One day I post three times and then a week without anything. Nothing to post really. I'm in a holding pattern. Waiting to do this IVF crap. My body isn't on board with that one, so it looks like we're going to have to shoot me full of drugs just to get things started. The problem being that I was on Depo-Provera for so long that I stopped having a monthly cycle and it takes some time to get going again once you're off of the shot. So it looks like they're going to have to give me another drug, called Prometrium, to give me a "fake period" (no ovulation involved) to basically get me back to Day 1 of a normal cycle and then we can start the follicle stimulating hormones.
My pulmonologist is onboard with the transplant. She agreed with my conclusion that with both my pulmonary pressures down and my diffusing capacity down, i.e. my breathing is getting worse, but my hypertension is getting better, it must be the pulmonary fibrosis that is causing most of the problems here, so the scleroderma is the major factor. That just reinforces the idea that SCT is the best option for me. SCT can't fix the pulmonary hypertension, so if that was out of control, we could only hope to see minimal improvement with the transplant. Since the scleroderma seems to be the key culprit and the PAH is under control, then if the SCT does what it should and kicks the scleroderma's ass, I should be in much better shape.
Still don't know if my lungs are ever going to be better than they are now. I've spoken with doctors and people who've undergone chemo for scleroderma with pulmonary fibrosis and the verdict seems to be that they can stop the disease from getting worse, but fibrosis is a buildup of scar tissue and they can't get rid of that. The PAH is still a big question mark. I haven't found anyone who has had SCT for scleroderma with PAH, so there's really no way to know. Some cases of PAH are caused by things like Fen Phen, but when the person stops doing the drug, the disease doesn't stop advancing. Other types of PAH are secondary to things like tumors or clotting disorders and when the underlying diseases are cured, the PAH goes away. So the question is, how will scleroderma react? Up until now SCT there wasn't anything out there that could "cure" scleroderma. High dose chemo might put it into remission, but not forever. So now I've got a brand new, experimental treatment, but even if this does cure the scleroderma, I don't really know what life's going to be like after that cure.
And that's just the medical side of things. I really don't know what life as a whole is going to be like post-transplant. I've never been well as an adult. I've never had the opportunity to work without waking up every morning and taking stock of my symptoms. I've never been able to make plans for next week or next month (or sometimes even tomorrow) without hesitation. I can't wait to get on a bike again, to run without worrying that I won't walk for a week, to get down on the floor and play with the little man without thinking about how I'm going to make it back up.
It's going to be like learning to live again. It's exciting, but it's also really scary. I'm hoping that I'll psychologically be able to jump back into life, that I won't hesitate. I'm really hoping to regain my social life and actually have some friends again. The big one that is hanging over my head is having a real job for essentially the first time. But when that really worries me I just think back to November of 2005. I was sick, my best friend had died of a drug overdose two months before, I was knee deep in end-of-the-semester insanity, carrying a full course load of five classes, I was working almost forty hours a week, and my only real coworker in the administrative end of the business, my boss, had just been fired without a replacement.
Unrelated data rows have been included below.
(* ===== verification/KexKeys.v ===== *)
(** The keys a key exchange derives: hashkeys and gen_new_keys of common-kex.c
    compute the keys of RFC 4253 section 7.2, and the two sides of an exchange
    compute the same keys for each direction. *)

From S2P Require Import Prelude Dbutil Buffer Mpint Ssh Algo Queue Cipher Hmac Packet MdHash Sha1 Hashes Kex.

Local Open Scope Z_scope.
Local Open Scope prog_scope.

(** ** RFC 4253, section 7.2 *)

(** [KH] is the encoding of the shared secret followed by the exchange hash;
    [acc] is K1 || K2 || ... so far, and [n] more hashes are appended. *)
Fixpoint rfc_key_blocks (n : nat) (KH acc : list Z) : list Z :=
  match n with
  | O => acc
  | S n => rfc_key_blocks n KH (acc ++ Sha1.fips_sha1 (KH ++ acc))
  end.

(** The first [len] bytes of K1 || K2 || ..., K1 = HASH(K || H || X || session_id). *)
Definition rfc_key (KH session_id : list Z) (X len : Z) : list Z :=
  ztake len (rfc_key_blocks (Z.to_nat len) KH (Sha1.fips_sha1 (KH ++ [X] ++ session_id))).

Lemma rfc_key_prefix n KH acc k : k <= zlen acc -> ztake k (rfc_key_blocks n KH acc) = ztake k acc.
Proof.
  revert acc. induction n as [|n IH]; intros acc Hk; [done|]. cbn. pose proof (zlen_nonneg (Sha1.fips_sha1 (KH ++ acc))).
  rewrite IH by (rewrite zlen_app; lia). by rewrite ztake_app_le.
Qed.

(** A hash state that has been given [l]. *)
Abbreviation hs_of := (md_of Sha1.sha1_compress Sha1.sha1_state0).

Lemma hs_process hs l x : hs_of hs l -> exists hs', Sha1.sha1_process hs x = Some hs' /\ hs_of hs' (l ++ x).
Proof. apply md_process_ok. Qed.

Lemma hs_done hs l : hs_of hs l -> Sha1.sha1_done hs = Some (Sha1.fips_sha1 l).
Proof. intros Hl. rewrite <-Sha1.sha1_hash_fips. by apply md_done_ok. Qed.

Lemma hs_init : hs_of (Sha1.sha1_init fresh_buf) [].
Proof. by apply md_init_ok. Qed.

(** What the start functions promise: they take the keys of the program's
    ciphers. *)
Definition known_cipher (c : dropbear_cipher) (m : dropbear_cipher_mode) : Prop :=
  exists a, (a ∈ sshciphers) /\ al_data a = cipher_data c m.
Definition known_hash (h : dropbear_hash) : Prop := exists a, (a ∈ sshhashes) /\ al_data a = hash_data h.

Class CipherStartLaws (St : Type) `{CipherStart St} := {
  mode_start_ok c m desc IV key : known_cipher c m -> dc_cipherdesc c = Some desc -> zlen IV = MAX_IV_LEN -> zlen key = dc_keysize c ->
    is_Some (mode_start m (find_named (cd_name desc) cipher_descriptor) IV key)
}.

Section Keys.
Context {K St Zs R : Type} `{SignKey K R} `{CipherStartLaws St} `{ZlibStreams Zs} `{Random R} `{RandomMp R} `{ExptMod}.
Abbreviation kses := (kses K St Zs R).
Implicit Types (s : kses) (hs : md_state) (out KH sid : list Z).

Lemma twp_hash_process hs l x (Q : md_state -> kses -> Prop) s :
  hs_of hs l -> (forall hs', hs_of hs' (l ++ x) -> Q hs' s) -> twp (hashed (Sha1.sha1_process hs x)) Q s.
Proof. intros Hl HQ. destruct (hs_process hs l x Hl) as (hs' & -> & Hl'). by apply HQ. Qed.

Lemma twp_hash_done hs l (Q : list Z -> kses -> Prop) s :
  hs_of hs l -> Q (Sha1.fips_sha1 l) s -> twp (hashed (Sha1.sha1_done hs)) Q s.
Proof. intros Hl HQ. by rewrite (hs_done hs l Hl). Qed.

Lemma twp_array_write pre old post bs (Q : list Z -> kses -> Prop) s :
  zlen bs = zlen old -> Q (pre ++ bs ++ post) s -> twp (array_write (pre ++ old ++ post) (zlen pre) bs) Q s.
Proof.
  intros Hl HQ. unfold array_write. rewrite !zlen_app, Hl, (proj2 (Z.leb_le _ _)) by (pose proof (zlen_nonneg post); lia).
  by rewrite splice_app by done.
Qed.
Lemma draw_nonneg size_bits len r : 0 <= len -> 0 <= fst (draw size_bits len r).
Proof.
  intros Hl. unfold draw. destruct (genrandom_ok len r Hl) as [_ Hb]. destruct (genrandom len r) as [bs r']. cbn in Hb |- *.
  assert (Hnn : forall l a, Forall (fun x => 0 <= x) l -> 0 <= a -> 0 <= fold_left (fun a x => Z.lor (Z.shiftl a 8) x) l a).
  { induction l as [|x l IH]; intros a Hx Ha; [done|]. apply Forall_cons_1 in Hx as [Hx Hxs]. cbn. apply IH; [done|].
    apply Z.lor_nonneg. split; [by apply Z.shiftl_nonneg|done]. }
  apply Hnn; [|done]. destruct bs as [|b rest]; [done|]. apply Forall_cons_1 in Hb as [Hb Hrest]. constructor.
  - apply Z.land_nonneg. left. unfold is_byte in Hb. lia.
  - eapply Forall_impl; [exact Hrest|]. unfold is_byte. lia.
Qed.

Lemma random_mpint_len_nonneg max : 0 <= max -> 0 <= random_mpint_len (mp_count_bits max).
Proof.
  intros Hm. unfold random_mpint_len. rewrite mp_count_bits_ok by done.
  destruct (max =? 0); [by vm_compute|]. pose proof (Z.log2_nonneg max). destruct (negb _); Z.div_mod_to_equations; lia.
Qed.
End RandomMpint.

(** ** Properties *)

(** Gen_random_mpint returns the first number the generator gives that is
    below the bound, once one of its first [n] draws is; the number is not
    negative and below the bound. *)
Theorem gen_random_mpint_first {R : Type} `{RandomLaws R} (n i : nat) (max : Z) (r : R) :
  let size_bits := mp_count_bits max in
  let len := random_mpint_len size_bits in
  0 < max -> (i < n)%nat -> fst (draw size_bits len (passes i size_bits len r)) < max ->
  (forall j, (j < i)%nat -> max <= fst (draw size_bits len (passes j size_bits len r))) ->
  gen_random_mpint_c n max r = Some (draw size_bits len (passes i size_bits len r)) /\
  0 <= fst (draw size_bits len (passes i size_bits len r)) < max.
Proof.
  intros size_bits len Hmax Hi Hlt Hb.
  split; [|split; [apply draw_nonneg, random_mpint_len_nonneg; lia|done]].
  unfold gen_random_mpint_c. fold size_bits len. pose proof (draw_loop_ok n size_bits len max r) as Hl.
  destruct (draw_loop n size_bits len max r) as [[rand r']|].
  - destruct Hl as (k & Hk & Ek & Hk' & Hkb). f_equal. rewrite <-Ek.
    destruct (lt_eq_lt_dec k i) as [[Hki| ->]|Hik]; [|done|].
    + specialize (Hb k Hki). rewrite Ek in Hb. cbn in Hb. lia.
    + specialize (Hkb i Hik). lia.
  - specialize (Hl i Hi). lia.
Qed.
Lemma fast_s_mp_mul_digs_ok a b digs : 0 <= a -> 0 <= b -> 0 <= digs -> Z.min (mp_used a) (mp_used b) < COMBA_MAX ->
  fast_s_mp_mul_digs a b digs = (a * b) mod B ^ digs.
Proof.
  intros Ha Hb Hd Hmin. unfold fast_s_mp_mul_digs. cbv zeta. pose proof (used_nonneg a) as Hua. pose proof (used_nonneg b) as Hub.
  rewrite (proj1 (columns_ok _ _ _ 0 0 (digits_range a) (digits_range b) ltac:(by rewrite !digits_len) ltac:(done) ltac:(done))).
  rewrite Z.add_0_l, conv_low, !digits_ok, Z2Nat.id by lia.
  destruct (Z.min_spec digs (mp_used a + mp_used b)) as [[? ->]|[Hle ->]]; [done|].
  rewrite mod_low_all by (try apply used_bound; pose proof (used_bound a Ha); pose proof (used_bound b Hb); lia).
  symmetry. apply Z.mod_small. split; [nia|]. eapply Z.lt_le_trans; [|apply (Z.pow_le_mono_r B (mp_used a + mp_used b)); [done|exact Hle]].
  pose proof (used_bound a Ha). pose proof (used_bound b Hb). rewrite Z.pow_add_r by done. nia.
Qed.

(** ** Rows *)

Lemma mac_ok b t x u : Forall is_digit t -> Forall is_digit b -> is_digit x -> is_digit u ->
  let n := Nat.min (length t) (length b) in
  exists w u', mac t b x u = (w, drop n t, u') /\ length w = n /\ Forall is_digit w /\ is_digit u' /\
    of_digits w + B ^ Z.of_nat n * u' = of_digits (take n t) + x * of_digits (take n b) + u.
Proof.
  intros Ht Hb Hx. revert t u Ht. induction Hb as [|y b Hy Hb IH]; intros t u Ht Hu; cbn [mac length].
  - rewrite Nat.min_0_r, !take_0, drop_0. exists [], u. change (B ^ Z.of_nat 0) with 1. cbn [of_digits]. split_and!; try done; [by destruct t|lia].
  - destruct Ht as [|d t Hd Ht].
    + exists [], u. cbn [length Nat.min]. rewrite !take_0, drop_0. change (B ^ Z.of_nat 0) with 1. cbn [of_digits]. split_and!; try done; lia.
    + cbn [mac length Nat.min]. rewrite !firstn_cons, skipn_cons. cbn [of_digits]. unfold is_digit in Hd, Hx, Hy, Hu. set (r := d + x * y + u).
      assert (Hr : 0 <= r < B * B) by (unfold r; rewrite B_val in *; nia).
      rewrite (word_small r) by (rewrite B_val in *; lia). rewrite shr_digit, land_mask.
      destruct (IH t (r / B) Ht) as (w & u' & E & Hl & Hw & Hu' & Hval); [split; [apply Z.div_pos; [lia|done]|apply Z.div_lt_upper_bound; [done|lia]]|].
      rewrite E. exists (r mod B :: w), u'. split; [done|]. split; [by cbn; rewrite Hl|]. split; [constructor; [apply mod_digit|done]|].
      split; [done|]. cbn [of_digits]. rewrite pow_B_S. set (n := Nat.min _ _) in *. pose proof (Z.div_mod r B) as Hdm.
      replace (r mod B + B * of_digits w + B * B ^ Z.of_nat n * u') with (r mod B + B * (of_digits w + B ^ Z.of_nat n * u')) by ring.
      rewrite Hval. replace (r mod B) with (r - B * (r / B)) by (rewrite Hdm at 1; [ring|done]). unfold r. ring.
Qed.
I thought I was going to break down, failing the business and school while destroying my health. Instead I excelled. I got straight A's, all of the orders went out, and with the exception of a couple level 10 migraine headaches (I missed out on both Thanksgiving and Christmas Eve that year), my health remained pretty stable and I made it in to work regularly.
I don't know why I eternally doubt myself so much. Under pressure, when it really comes down to it, I always expect to fail and I usually come out on top. I'm a worrier I guess. Having so little control over my body also feeds that one. When I took my capstone class at Temple, we had to spend the semester writing a thesis paper on post-WWII Europe. A lot of the class was going back and forth to see the professor and discuss our ideas and spending time in the library doing research. I was just too sick to make it downtown much that semester. I missed half of my meetings and got so far behind that though I managed to crank out thirty pages on the collapse of communism in the Eastern Bloc, they were pretty much crap and combined with the percentage of the grade that came from just being there when you were supposed to, I managed to get a D- and it cost me my double major. So I'm hoping that when my body isn't such a big factor in the equation and I can rely solely on my intelligence and will power to get me through I can once again have some faith in my ability to make what I want happen.
So much for having nothing to post, right? You should see me in real life. It’s easy to understand when BF forgets I even said most of what I say. I can talk about nothing for hours.